Katie Hobbs said residents are "tired of being led by conspiracy theorists" and alluded to the Arizona Senate-led election audit in Maricopa County, which Trump is certain to talk about at the "Protect Our Elections Rally" in Phoenix on Saturday hosted by Turning Point Action, a political action committee created in 2019 by the right-wing Turning Point USA founder Charlie Kirk.

"The bottom line is it doesn't matter what he says or does, nothing is going to change the outcome of the 2020 election. But it also doesn't change how dangerous this is," Hobbs told CNN on Friday.

Hobbs has been a staunch critic of the partisan audit, saying in May that some of its auditing procedures are "suited for chasing conspiracy theories" rather than a professional job. Her complaints have been echoed by the Republican-led Maricopa Board of Supervisors, which fought the GOP-dominated state Senate's subpoenas for election materials until a judge determined they were "legal and enforceable."

Maricopa County officials announced last month voting machines subpoenaed for the audit would be removed from service after Arizona's Democratic secretary of state, Katie Hobbs, threatened to decertify the equipment, citing concerns with the methods of Cyber Ninjas, a Florida-based firm hired to lead the review.

MARICOPA COUNTY AUDIT TEAM SAYS BALLOTS NOT 'AT RISK' FROM WATER LEAK

"[Residents] are tired of being led by conspiracy theorists and don't support this fake audit, and they're ready for leaders that are going to put those partisan games aside and deal with real issues," said Hobbs, noting she is running for Arizona governor in 2022.

Hobbs said Friday the Senate-led audit has been "fraught with errors and problems," claiming there is "no way they could come up with a legitimate outcome or result and at this point."

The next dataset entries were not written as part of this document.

(** C6: during [initialize] exception [i] is put on the 1-4 list [nb14s]
    exactly when its charge product or its epsilon is nonzero; [num14] is
    the number of such exceptions; and every exception, listed or not,
    is entered in the exclusion sets of both its particles. *)
Theorem initialize_identifies_scaled_pairs (k0 : Kernel) (system : System)
    (force : NonbondedForce) :
  exceptionsInRange force = true ->
  exists k nb14s excl,
    init k0 system force = Ok k /\
    scanExceptions force
      (resize (Z.to_nat (getNumParticles force)) ∅ (exclusions k0)) = Ok (excl, nb14s) /\
    exclusions k = excl /\
    (forall i, i ∈ nb14s <->
       0 <= i < getNumExceptions force /\
       exists e, exceptions force !! Z.to_nat i = Some e /\
         (dne (chargeProd e) dzero = true \/ dne (epsilon e) dzero = true)) /\
    num14 k = Z.of_nat (length nb14s) /\
    num14 k = Z.of_nat (length (List.filter
                (fun e => dne (chargeProd e) dzero || dne (epsilon e) dzero)
                (exceptions force))) /\
    (forall e, e ∈ exceptions force ->
       excluded (exclusions k) (particle1 e) (particle2 e) /\
       excluded (exclusions k) (particle2 e) (particle1 e)).
Proof.
  intros Hrange.
  destruct (initialize_spec calcEwaldParameters calcPMEParameters tailCorrection
              k0 system force Hrange)
    as (k & [excl nb14s] & Hinit & Hscan & Hst & Hex & H14 & _).
  exists k, nb14s, excl. simpl in *.
  split; [exact Hinit|]. split; [exact Hscan|]. split; [exact Hex|].
  pose proof Hst as (_ & _ & Hnb & Hcount). simpl in *.
  split; [|split; [exact H14|split]].
  - intros i. rewrite Hnb. unfold is14. setoid_rewrite orb_true_iff. reflexivity.
  - rewrite H14, Hcount. rewrite take_ge; [reflexivity|].
    unfold getNumExceptions. lia.
  - intros e He. rewrite Hex. exact (scanned_both force _ _ e Hst He).
Qed.

(** C7, as the code has it: after [initialize] of a constructed kernel,
    [b] is in the exclusion set of [a] exactly when a configured exception
    pairs them; so the table is symmetric, every exception (p1, p2) is
    present in both directions, and a particle is in its own exclusion
    set exactly when an exception pairs it with itself. *)
Theorem initialize_exclusions_symmetric (k0 : Kernel) (system : System)
    (force : NonbondedForce) :
  constructed k0 ->
  exceptionsInRange force = true ->
  exists k,
    init k0 system force = Ok k /\
    (forall a b, excluded (exclusions k) a b <-> pairedBy force a b) /\
    (forall a b, excluded (exclusions k) a b -> excluded (exclusions k) b a) /\
    (forall e, e ∈ exceptions force ->
       excluded (exclusions k) (particle1 e) (particle2 e) /\
       excluded (exclusions k) (particle2 e) (particle1 e)) /\
    (forall a, excluded (exclusions k) a a <->
       exists e, e ∈ exceptions force /\ particle1 e = a /\ particle2 e = a).
Proof.
  intros [_ Hfresh] Hrange.
  destruct (initialize_spec calcEwaldParameters calcPMEParameters tailCorrection
              k0 system force Hrange)
    as (k & st & Hinit & _ & Hst & Hex & _).
  exists k. split; [exact Hinit|]. rewrite Hex.
  assert (Hchar : forall a b, excluded st.1 a b <-> pairedBy force a b).
  { rewrite Hfresh in Hst. exact (scanned_paired force _ st Hst). }
  split; [exact Hchar|]. split; [|split].
  - intros a b Hab. apply Hchar, pairedBy_sym, Hchar, Hab.
  - intros e He. exact (scanned_both force _ _ e Hst He).
  - intros a. rewrite Hchar. apply pairedBy_self.
Qed.

(** C8: [copyParametersToContext] with the configuration given to
    [initialize], followed by [execute], gives the very result of
    [execute] alone: the same energy, kernel state and context, for
    every flag combination. *)
Theorem update_then_execute_same (k0 k : Kernel) (system : System)
    (force : NonbondedForce) (context : ContextImpl) (f1 f2 f3 f4 : bool) :
  init k0 system force = Ok k ->
  (st ← copyParametersToContext k context force; exec st.1 st.2 f1 f2 f3 f4)
    = exec k context f1 f2 f3 f4.
Proof. intros _. reflexivity. Qed.

(** C9: for a Ready kernel and a context with a position for each of its
    particles, [execute] returns exactly 0.0 under every flag
    combination and hands the context back unchanged, the force buffer
    included; in the kernel only [posq] and the neighbor list are
    assigned, and in [posq] only the position components. *)
Theorem execute_returns_zero (k : Kernel) (context : ContextImpl)
    (includeForces includeEnergy includeDirect includeReciprocal : bool) :
  ready k ->
  hasPositions k context ->
  exists k' context',
    exec k context includeForces includeEnergy includeDirect includeReciprocal
      = Ok (dzero, k', context') /\
    context' = context /\
    forces context' = forces context /\
    k' = setWorking k (posq k') (neighborList k') /\
    neighborList k' = searched computeNeighborList k context (posq k') /\
    length (posq k') = length (posq k) /\
    (forall i, 0 <= i -> posq k' !! Z.to_nat (4 * i + 3) = posq k !! Z.to_nat (4 * i + 3)).
Proof.
  intros Hready Hpos. apply Ready_wf in Hready.
  destruct (execute_converts_positions k context
              includeForces includeEnergy includeDirect includeReciprocal Hready Hpos)
    as (pq & Hexec & Hl & _ & Hq).
  exists (setWorking k pq (searched computeNeighborList k context pq)), context.
  split; [exact Hexec|]. simpl. auto 10.
Qed.

(** C10: [copyParametersToContext] returns, for every configuration,
    with the kernel and the context as they were: the charges in [posq],
    the exclusion sets, [num14], the method, the cutoff, the switching
    settings, the Ewald and PME parameters and the dispersion
    coefficient are unchanged, and nothing is thrown. *)
Theorem copyParametersToContext_frame (k : Kernel) (context : ContextImpl)
    (force : NonbondedForce) :
  exists k' context',
    copyParametersToContext k context force = Ok (k', context') /\
    k' = k /\ context' = context /\
    posq k' = posq k /\ exclusions k' = exclusions k /\
    numParticles k' = numParticles k /\ num14 k' = num14 k /\
    nonbondedMethod k' = nonbondedMethod k /\
    nonbondedCutoff k' = nonbondedCutoff k /\
    useSwitchingFunction k' = useSwitchingFunction k /\
    switchingDistance k' = switchingDistance k /\
    ewaldAlpha k' = ewaldAlpha k /\ kmax k' = kmax k /\ gridSize k' = gridSize k /\
    rfDielectric k' = rfDielectric k /\
    dispersionCoefficient k' = dispersionCoefficient k /\
    ~ throws (copyParametersToContext k context force).
Proof.
  exists k, context. unfold copyParametersToContext.
  repeat (split; [reflexivity|]). intros [msg Hmsg]. discriminate.
Qed.

End Claims.

(* ===================================================================== *)
(** ** The operations on concrete systems *)
(* ===================================================================== *)

Import Scenario.

Example initialize_chain_num14 : num14 (kernelOf chain) = 1.
Proof. vm_compute. reflexivity. Qed.

Example initialize_chain_charges :
  map (fun i => posq (kernelOf chain) !! i) [3; 7; 11]%nat
    = map (fun q => Some (to_float (d_of_Z q))) [1; 0; -1].
Proof. vm_compute. reflexivity. Qed.

(** Under CutoffPeriodic, x = 5 in a box of edge 4 is wrapped to
    5 - floor(5/4 + 0.5) * 4 = 1. *)
Example execute_chain_wraps :
  (r ← run (kernelOf chain)
         (hostContext [vec 0 0 0; vec 1 0 0; vec 5 0 0] (vec 4 4 4)) true true true true;
   Ok (posq r.1.2 !! 8%nat))
    = Ok (Some (to_float (d_of_Z 1))).
Proof. vm_compute. reflexivity. Qed.

(** An exception that names a particle the configuration does not have. *)
Example initialize_out_of_range :
  init fresh (configure [particle 1] [excludedPair] NoCutoff false) = Undefined.
Proof. vm_compute. reflexivity. Qed.

Lemma kernelOf_ready (force : NonbondedForce) :
  init fresh force = Ok (kernelOf force) -> Scenario.ready (kernelOf force).
Proof.
  intros H. unfold Scenario.ready.
  apply Ready_initialize with (k0 := fresh) (system := tt) (force := force).
  - split; reflexivity.
  - exact H.
Defined.

(** The dipole of C1: [execute] returns +0.0 with [includeEnergy] set,
    where the Coulomb energy of the pair is -138.935456. *)
Lemma execute_dipole_energy_not_coulomb :
  exists k,
    init fresh dipole = Ok k /\
    distance (vec 0 0 0) (vec 1 0 0) = done /\
    energyOf (run k dipoleContext true true true true) = Some dzero /\
    coulombEnergy (d_of_Z 1) (d_of_Z (-1)) done
      = S754_finite true 4888356780235546 (-45) /\
    energyOf (run k dipoleContext true true true true)
      <> Some (coulombEnergy (d_of_Z 1) (d_of_Z (-1)) done).
Proof.
  exists (kernelOf dipole).
  split; [vm_compute; reflexivity|]. split; [vm_compute; reflexivity|].
  split; [vm_compute; reflexivity|]. split; [vm_compute; reflexivity|].
  vm_compute. discriminate.
Qed.

Lemma execute_dipole_energy_zero_witness :
  exceptionsInRange dipole = true /\
  distance (vec 0 0 0) (vec 1 0 0) = done /\
  exists k k',
    init fresh dipole = Ok k /\
    run k dipoleContext false true true true = Ok (dzero, k', dipoleContext) /\
    energyOf (run k dipoleContext false true true true) = Some dzero.
Proof.
  split; [reflexivity|]. split; [vm_compute; reflexivity|].
  apply (execute_dipole_energy_zero logSearch ewaldPars pmePars tail
           fresh tt dipole dipoleContext (particle 1) (particle (-1))
           (vec 0 0 0) (vec 1 0 0) false true true true);
    vm_compute; reflexivity.
Defined.

(** The cramped box of C2: the method is periodic, the box edge 1 is below
    twice the cutoff 1, and [execute] returns 0.0 after one neighbor
    search; nothing is thrown. *)
Lemma execute_cramped_box_returns :
  exists k,
    init fresh cramped = Ok k /\
    usesPeriodic (nonbondedMethod k) = true /\
    boxTooSmall (nonbondedCutoff k) (periodicBoxSize crampedContext) = true /\
    (exists k', run k crampedContext true true true true = Ok (dzero, k', crampedContext) /\
                length (neighborList k') = 1%nat) /\
    ~ throws (run k crampedContext true true true true).
Proof.
  exists (kernelOf cramped).
  split; [vm_compute; reflexivity|]. split; [reflexivity|].
  split; [vm_compute; reflexivity|]. split.
  - eexists. split; [vm_compute; reflexivity | reflexivity].
  - intros [msg Hmsg]. vm_compute in Hmsg. discriminate.
Qed.

Lemma execute_small_box_no_failure_witness :
  Scenario.ready (kernelOf cramped) /\
  usesPeriodic (nonbondedMethod (kernelOf cramped)) = true /\
  boxTooSmall (nonbondedCutoff (kernelOf cramped)) (periodicBoxSize crampedContext) = true /\
  hasPositions (kernelOf cramped) crampedContext /\
  exists k',
    run (kernelOf cramped) crampedContext true true true true
      = Ok (dzero, k', crampedContext) /\
    neighborList k' =
      logSearch (neighborList (kernelOf cramped)) (numParticles (kernelOf cramped))
        (posq k') (exclusions (kernelOf cramped))
        (toFloatBox (periodicBoxSize crampedContext)) true
        (nonbondedCutoff (kernelOf cramped)) /\
    ~ throws (run (kernelOf cramped) crampedContext true true true true).
Proof.
  assert (Hready : Scenario.ready (kernelOf cramped))
    by (apply kernelOf_ready; vm_compute; reflexivity).
  assert (Hpos : hasPositions (kernelOf cramped) crampedContext)
    by (vm_compute; discriminate).
  split; [exact Hready|]. split; [reflexivity|].
  split; [vm_compute; reflexivity|]. split; [exact Hpos|].
  apply (execute_small_box_no_failure logSearch ewaldPars pmePars tail
           (kernelOf cramped) crampedContext true true true true Hready).
  - reflexivity.
  - vm_compute; reflexivity.
  - exact Hpos.
Defined.

(** C3 on an Ewald system: one particle at x = 3 in a box of edge 2.  The
    method is periodic and the neighbor search is asked for a periodic
    list, yet [posq[0]] is the plain cast 3.0f; the minimum-image wrap
    3 - floor(3/2 + 0.5) * 2 would have given -1.0f. *)
Theorem execute_ewald_positions_unwrapped :
  exists k k',
    init fresh ewaldOne = Ok k /\
    usesPeriodic (nonbondedMethod k) = true /\
    run k ewaldContext true true true true = Ok (dzero, k', ewaldContext) /\
    posq k' !! 0%nat = Some (to_float (d_of_Z 3)) /\
    wrapCoordinate (d_of_Z 3) (d_of_Z 2) = to_float (d_of_Z (-1)) /\
    posq k' !! 0%nat <> Some (wrapCoordinate (d_of_Z 3) (d_of_Z 2)) /\
    map callPeriodic (neighborList k') = [true].
Proof.
  exists (kernelOf ewaldOne). eexists.
  split; [vm_compute; reflexivity|]. split; [reflexivity|].
  split; [vm_compute; reflexivity|]. split; [vm_compute; reflexivity|].
  split; [vm_compute; reflexivity|]. split; [|vm_compute; reflexivity].
  vm_compute. discriminate.
Qed.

The secretary of state also raised issues with the funding for the audit, noting much of the money raised for its efforts has been shrouded due to undisclosed donations. The Senate has funded as much as $150,000 for the audit, but the total amount remains unknown.

Hobbs has also called for an inquiry into possible election interference by Trump and his allies.

The firm Cyber Ninjas, hired by Senate President Karen Fann to lead the audit process, recently said more election materials are needed from the county before the team can present a complete report.

President Joe Biden won Arizona and its 11 electoral votes by more than 10,000 votes out of the 3.3 million across the state. His lead of roughly 2 percentage points was due partly to his advantage in Maricopa County, where the Democrat scored nearly 45,000 more votes than former President Donald Trump among roughly 2.1 million ballots cast.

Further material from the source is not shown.